For some behind this push, ignorance is at play. Stereotypes. For others, there seems to be a healthy dose of spite involved.

The latest is from the state of Florida and Gov. Ron Desantis, whose ban on trans athletes from competing in the gender category with which they identify has caused a stir.

As well it should.

To formalize a ban on trans athletes is bad enough, but to do it on the first day of Pride month is a slap in the face, in addition to the ban’s kick to the stomach.

When I started my work in the LGBTQ community 15-plus years ago, there was an open conversation about whether the gay-rights movement should include trans people.

We long ago decided the answer was a resounding “YES!”

That remains today. While some politicians look to divide the LGBTQ community as they split apart Americans, it’s not happening. We’re adding more colors to the Pride flag, not taking them away.

The stories of trans people are being uplifted, and national LGBTQ groups are training their focus on protecting trans athletes from these insidious bills.

The LGBTQ community, parents and friends have joined together to collectively stop some states from taking the step that Florida legislators — mostly Republicans with a couple of Democrats — and Desantis, a Republican, have taken in Florida.

To be sure, the wave of anti-trans sentiment been building this year. Florida is one of eight states to pass anti-trans-athlete bills in 2021 alone. Plus so many other states are considering or passing laws that further restrict trans rights and liberties.

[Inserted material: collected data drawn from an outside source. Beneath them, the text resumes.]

(* ===== verification/VarSizeArray.v ===== *)
(** Arrays with inline storage: [include/lorelei/Support/VarSizeArray.h].

    The store holds buffers of slots, each raw or holding a live object; using a
    slot the wrong way (reading or destroying raw storage, constructing over a
    live object, touching a freed buffer, freeing a buffer that still holds
    objects) is undefined behaviour, as is leaving a buffer's bounds.  The inline
    buffer is one of the buffers, and its address identifies the array.  The
    element type, what a move leaves behind and what a default construction
    makes are parameters, as they are of the template.  Allocation succeeds and
    sizes stay below [2^63], so [size_t] arithmetic is that of [nat].

    The representation predicate [repr] relates an array to the list of its
    elements, and the theorems show that the operations are the list operations:
    they never have undefined behaviour on their documented domain, even when an
    argument refers to an element of the array, they touch no other buffer, and
    they leak none.  The one exception is [resize] with a value of the array
    itself. *)

From S2P Require Import Prelude.
From stdpp Require Import fin_maps fin_sets list.

Abbreviation loc := nat.

(** An array object; [m_inlineBegin] is the address of its inline buffer. *)
Record VarSizeArrayBase : Type := MkVarSizeArray {
  m_begin : loc;
  m_size : nat;
  m_capacity : nat;
  m_inlineBegin : loc;
  m_inlineCapacity : nat
}.

Definition kMinHeapCapacity : nat := 4.

Definition isInline (a : VarSizeArrayBase) : bool :=
  bool_decide (m_begin a = m_inlineBegin a).

Definition set_size (a : VarSizeArrayBase) (n : nat) : VarSizeArrayBase :=
  MkVarSizeArray (m_begin a) n (m_capacity a) (m_inlineBegin a) (m_inlineCapacity a).

Definition set_buffer (a : VarSizeArrayBase) (b : loc) (n c : nat) : VarSizeArrayBase :=
  MkVarSizeArray b n c (m_inlineBegin a) (m_inlineCapacity a).

Definition computeNewCapacity (a : VarSizeArrayBase) (minCapacity : nat) : nat :=
  let c := m_capacity a * 2 in
  let c := if decide (c < minCapacity) then minCapacity else c in
  if decide (c < kMinHeapCapacity) then kMinHeapCapacity else c.

Section VarSizeArray.

Context {T : Type} (moved : T → T).

(** ** Slots and buffers *)

Abbreviation buffer := (list (option T)).
Abbreviation store := (gmap loc buffer).

Definition read (h : store) (l : loc) (i : nat) : run T :=
  b ← defined (h !! l);
  match b !! i with Some (Some x) => Done x | _ => Undef end.

Definition construct (h : store) (l : loc) (i : nat) (x : T) : run store :=
  b ← defined (h !! l);
  match b !! i with Some None => Done (<[l := <[i := Some x]> b]> h) | _ => Undef end.

Definition destroy (h : store) (l : loc) (i : nat) : run store :=
  b ← defined (h !! l);
  match b !! i with Some (Some _) => Done (<[l := <[i := None]> b]> h) | _ => Undef end.

(** Assignment to a live object. *)
Definition write (h : store) (l : loc) (i : nat) (x : T) : run store :=
  b ← defined (h !! l);
  match b !! i with Some (Some _) => Done (<[l := <[i := Some x]> b]> h) | _ => Undef end.

Definition allocate (h : store) (n : nat) : loc * store :=
  let l := fresh (dom h) in (l, <[l := replicate n None]> h).

Definition deallocate (h : store) (l : loc) (n : nat) : run store :=
  b ← defined (h !! l);
  if bool_decide (length b = n ∧ Forall (.= None) b) then Done (delete l h) else Undef.

(** What a constructor argument refers to: a value outside the arrays, or an
    element, copied or moved from. *)
Inductive source : Type :=
  | Val (x : T)
  | Copy (l : loc) (i : nat)
  | Move (l : loc) (i : nat).

Definition take_source (h : store) (s : source) : run (T * store) :=
  match s with
  | Val x => Done (x, h)
  | Copy l i => x ← read h l i; Done (x, h)
  | Move l i => x ← read h l i; h ← write h l i (moved x); Done (x, h)
  end.

Definition construct_from (h : store) (l : loc) (i : nat) (s : source) : run store :=
  '(x, h) ← take_source h s;
  construct h l i x.

(** ** Private helpers *)

Fixpoint destroy_loop (h : store) (l : loc) (from k : nat) : run store :=
  match k with
  | 0 => Done h
  | S k => h ← destroy h l from; destroy_loop h l (S from) k
  end.

Definition destroyRange (h : store) (a : VarSizeArrayBase) (from to : nat) : run store :=
  destroy_loop h (m_begin a) from (to - from).

Fixpoint relocate_loop (h : store) (src dst : loc) (i k : nat) : run store :=
  match k with
  | 0 => Done h
  | S k =>
      h ← construct_from h dst i (Move src i);
      h ← destroy h src i;
      relocate_loop h src dst (S i) k
  end.

Definition relocateTo (h : store) (a : VarSizeArrayBase) (dst : loc) : run store :=
  relocate_loop h (m_begin a) dst 0 (m_size a).

(** Free the buffer unless it is the inline one. *)
Definition release (h : store) (a : VarSizeArrayBase) : run store :=
  if isInline a then Done h else deallocate h (m_begin a) (m_capacity a).

Definition grow (h : store) (a : VarSizeArrayBase) (minCapacity : nat) :
    run (store * VarSizeArrayBase) :=
  let newCapacity := computeNewCapacity a minCapacity in
  let '(newBuffer, h) := allocate h newCapacity in
  h ← relocateTo h a newBuffer;
  h ← release h a;
  Done (h, set_buffer a newBuffer (m_size a) newCapacity).

Definition growAndEmplaceBack (h : store) (a : VarSizeArrayBase) (arg : source) :
    run (store * VarSizeArrayBase) :=
  let newCapacity := computeNewCapacity a (m_size a + 1) in
  let '(newBuffer, h) := allocate h newCapacity in
  h ← construct_from h newBuffer (m_size a) arg;
  h ← relocateTo h a newBuffer;
  h ← release h a;
  Done (h, set_buffer a newBuffer (S (m_size a)) newCapacity).

Definition resetToInline (h : store) (a : VarSizeArrayBase) : run (store * VarSizeArrayBase) :=
  h ← destroyRange h a 0 (m_size a);
  if isInline a then Done (h, set_size a 0)
  else
    h ← deallocate h (m_begin a) (m_capacity a);
    Done (h, set_buffer a (m_inlineBegin a) 0 (m_inlineCapacity a)).

(** ** Capacity and element access *)

Definition adoptInlineBuffer (buffer : loc) (capacity : nat) : VarSizeArrayBase :=
  MkVarSizeArray buffer 0 capacity buffer capacity.

(** [VarSizeArray<T, N>()]: the object with its own inline buffer. *)
Definition new_array (h : store) (N : nat) : store * VarSizeArrayBase :=
  let '(l, h) := allocate h N in (h, adoptInlineBuffer l N).

Definition destructor (h : store) (a : VarSizeArrayBase) : run store :=
  h ← destroyRange h a 0 (m_size a);
  release h a.

Definition empty (a : VarSizeArrayBase) : bool := bool_decide (m_size a = 0).

Definition reserve (h : store) (a : VarSizeArrayBase) (n : nat) : run (store * VarSizeArrayBase) :=
  if bool_decide (m_capacity a < n) then grow h a n else Done (h, a).

Definition at_index (h : store) (a : VarSizeArrayBase) (i : nat) : run T := read h (m_begin a) i.
Definition front (h : store) (a : VarSizeArrayBase) : run T := read h (m_begin a) 0.
Definition back (h : store) (a : VarSizeArrayBase) : run T :=
  match m_size a with 0 => Undef | S n => read h (m_begin a) n end.

(** ** Adding elements *)

Definition emplace_back (h : store) (a : VarSizeArrayBase) (arg : source) :
    run (store * VarSizeArrayBase) :=
  if bool_decide (m_size a = m_capacity a) then growAndEmplaceBack h a arg
  else
    h ← construct_from h (m_begin a) (m_size a) arg;
    Done (h, set_size a (S (m_size a))).
(* ===== verification/Logging.v ===== *)
(** Logging categories and filter rules: [src/libs/Support/Logging.cpp] and
    [include/lorelei/Support/Logging.h].

    A category has a flag per level; the registry holds the parsed rules and the
    live categories.  A filter is a function on categories, as the code's
    function pointer is, and may read the registry's rules by calling the default
    one; [None] stands for the default filter itself.  The theorems show that the rules text means what the
    header documents, and that the flags of every live category are the ones the
    rules in force give it, whatever the order of registrations and changes. *)

From stdpp Require Import gmap list.
From S2P Require Import Prelude CppString StringExtras.

(** ** Levels *)

Definition Trace : nat := 1.
Definition Debug : nat := 2.
Definition Success : nat := 3.
Definition Information : nat := 4.
Definition Warning : nat := 5.
Definition Critical : nat := 6.
Definition Fatal : nat := 7.

(** ** Rules *)

Inductive MatchMode : Type := Exact | Prefix | Suffix | Contains.

#[export] Instance MatchMode_eq : EqDecision MatchMode.
Proof. solve_decision. Defined.

Record LoggingRule : Type := MkRule {
  text : str;
  mode : MatchMode;
  level : nat;
  enable : bool
}.

Definition matchesCategory (r : LoggingRule) (name : str) : bool :=
  match mode r with
  | Prefix => starts_with name (text r)
  | Suffix => ends_with name (text r)
  | Contains => contains name (text r)
  | Exact => name =s? text r
  end.

Definition appliesToLevel (r : LoggingRule) (lv : nat) : bool :=
  (level r =? 0) || (level r =? lv).
(* ===== verification/LogMacros.v ===== *)
(** Emitting log records: the loggers and macros of [include/lorelei/Support/Logging.h]
    and the sinks of [src/libs/Support/Logging.cpp].

    The process-wide state is the installed callback, the registry of [Logging] and the
    function-local default category, which the first macro outside any category creates.
    A callback acts on a world of its own, and may end the process.  The theorem is that
    a program's records are those of a specification without flags: whether a macro emits
    is decided by what the program has set of the level since the last change of the filter
    or the rules, and else by the filter and the rules text in force, whatever the order of
    the changes. *)

From stdpp Require Import gmap list.
From S2P Require Import Prelude CppString StringExtras TextExtras Logging.

(** [LogContext]; the pointers may be null. *)
Record LogContext : Type := MkContext {
  line : Z;
  file : option str;
  function : option str;
  category : option str
}.

Definition LogContext_default : LogContext := MkContext 0 None None None.

(** What a call leaves: it returns, or the process has aborted. *)
Inductive effect (W : Type) : Type :=
  | Returns (w : W)
  | Aborts (w : W).
Arguments Returns {W} w.
Arguments Aborts {W} w.

Definition and_then {W} (e : effect W) (k : W → effect W) : effect W :=
  match e with Returns w => k w | Aborts w => Aborts w end.

(** [Logger::abort]. *)
Definition Logger_abort {W} (w : W) : effect W := Aborts w.

(** What [__FILE__], [__LINE__] and [__FUNCTION__] expand to. *)
Record Place : Type := MkPlace {
  p_file : str;
  p_line : Z;
  p_function : str
}.

Section emitting.
Context {W F : Type}.
Variable path_narrow : TextExtras.wstr → str.
Variable print_float : F → str.

Definition LogCallback : Type := nat → LogContext → str → W → effect W.

(** [default_made]: the function-local static of [defaultCategory] has been constructed. *)
Record LogState : Type := MkLogState {
  callback : LogCallback;
  registry : LogRegistry;
  default_made : bool
}.

(** ** Loggers *)

Definition print (ctx : LogContext) (lv : nat) (message : str) (st : LogState) (w : W) : effect W :=
  callback st lv ctx message w.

Yet Desantis signing the bill into law on June 1 seems to be intentionally throwing salt on our community’s wounds, spiking the ball in our collective faces.

How trans girls and women are included in girls and women’s sports is an important conversation for all of us to have. Different organizations, advocates and experts have forged different policies, ranging from Connecticut’s oft-cited policy allowing a trans girl to participate in high school sports at any point, to other policies requiring some form of medical transition. I’ll be reporting more on this in the coming days.

Thoughtful, inclusive-minded people in and out of the LGBTQ community have arrived at different conclusions as well, based on various factors like the age of the competitor, level of the competition, sport and other elements of an athlete’s participation.

We can have smart disagreements on how to include trans athletes.

Yet what I’ve said over and over is that WHETHER to include trans athletes should not be up for debate. It’s unnecessary and cruel. Over the years I’ve had lots of questions about how to include trans athletes. Whether to include them is clearly a false choice.

Pride month is celebrated across the sports world as four-plus weeks of rainbows and inclusion. Major professional sports, college sports, and athletes at all levels of athletics embrace ideas of inclusion, participation and sportsmanship during this wonderful celebratory month.

To have politicians slap the community in the face with a bill restricting LGBTQ access to sports is intentionally cruel.

I look forward to the future Pride month when we can say good-bye to the last of these trans-exclusion bans.